¿Cómo sabemos que la evolución ha ocurrido? No por una sola observación, sino por muchas pruebas independientes que apuntan en la misma dirección. Veamos las principales.
1. Pruebas paleontológicas (los fósiles)
El registro fósil muestra formas de vida del pasado, distintas de las actuales, y permite ver cambios graduales. Hay formas de transición (intermedias) como Archaeopteryx, con rasgos de reptil y de ave, o las series evolutivas (como la del caballo).
2. Pruebas anatómicas
Órganos homólogos: el brazo, el ala y la aleta tienen los MISMOS huesos (aunque con forma distinta).

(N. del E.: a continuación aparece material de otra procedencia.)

(** Taking attachments away does not raise a sum, adding one raises it by its size at most. *)
Lemma total_sub items items' counted :
  sized items -> items' ⊆ items ->
  total (map_to_list items') counted <= total (map_to_list items) counted.
Proof.
  revert items. induction items' as [|id m items' Hid IH] using map_ind; intros items Hs Hsub.
  - rewrite map_to_list_empty. by apply total_bounds.
  - assert (Hm : items !! id = Some m) by (eapply lookup_weaken; [apply lookup_insert_eq|done]).
    rewrite total_insert by done. rewrite (total_delete _ _ _ _ Hm). apply Z.add_le_mono_l. apply IH.
    + apply (sized_sub items); [done|]. apply delete_subseteq.
    + apply map_subseteq_spec. intros i x Hx. destruct (decide (i = id)) as [->|Hi]; [congruence|].
      rewrite lookup_delete_ne by done. eapply lookup_weaken; [|done]. by rewrite lookup_insert_ne.
Qed.

Lemma total_insert_le items id meta counted :
  sized items -> 0 <= am_Size meta ->
  total (map_to_list (<[id := meta]> items)) counted
  <= (if counted id meta then am_Size meta else 0) + total (map_to_list items) counted.
Proof.
  intros Hs Hm. rewrite <- (insert_delete_eq items id), total_insert by apply lookup_delete_eq.
  apply Z.add_le_mono_l. apply total_sub; [done|]. apply delete_subseteq.
Qed.

(** *** What the operations leave alone *)

Definition config (s : AttachmentStore) :=
  (as_dir s, as_secret s, as_persist s, as_limits s, as_hardCap s).

(** The files and the bytes in memory may change, nothing else. *)
Definition sameItems (s s' : AttachmentStore) : Prop :=
  config s' = config s /\ as_items s' = as_items s /\ as_hits s' = as_hits s.

Lemma writePath_same env p data s : sameItems s (fst (writePath env p data s)).
Proof. unfold writePath. by destruct (ae_write env p) as [[]|]. Qed.

Lemma removePath_same env p s : sameItems s (fst (removePath env p s)).
Proof. unfold removePath. by destruct (as_files s !! p), (ae_remove env p). Qed.

Lemma persistItems_same env items s : sameItems s (fst (persistItemsLocked env items s)).
Proof.
  unfold persistItemsLocked. destruct (_ || _); [done|]. destruct (try! data := _ in _); [|done].
  apply writePath_same.
Qed.

Lemma sameItems_trans s1 s2 s3 : sameItems s1 s2 -> sameItems s2 s3 -> sameItems s1 s3.
Proof. intros (H1 & H2 & H3) (H4 & H5 & H6). split_and!; congruence. Qed.

Lemma storeBlob_same env id data s : sameItems s (fst (storeBlob env id data s)).
Proof.
  unfold storeBlob. destruct (ae_mkdir env); [done|]. destruct (sealFile _ _ _ _); [|done].
  apply writePath_same.
Qed.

Apuntan a un antepasado común.
| Homólogos | Análogos | |
|---|---|---|
| Estructura/origen | Igual origen embrionario | Distinto origen |
| Función | Puede ser distinta | La misma |
| Indican | Antepasado común (evolución divergente) | Adaptación parecida (evolución convergente) |
| Ejemplo | Brazo, ala de ave, aleta de ballena | Ala de ave y ala de insecto |
Y los órganos vestigiales: restos sin función aparente, herencia de antepasados. Ejemplos: el apéndice, las muelas del juicio o los huesos de la pelvis en las ballenas.
3. Pruebas embriológicas
Los embriones de vertebrados muy distintos (pez, tortuga, gallina, humano) se parecen mucho en las fases tempranas (cola, arcos branquiales...). Ese parecido inicial revela un origen común.
4. Pruebas moleculares (las más potentes)
Todos los seres vivos comparten el mismo ADN y el mismo código genético universal. Comparando el ADN o las proteínas de dos especies: cuanto más se parecen, más cercano es su parentesco. Es la prueba más precisa para construir el árbol de la vida.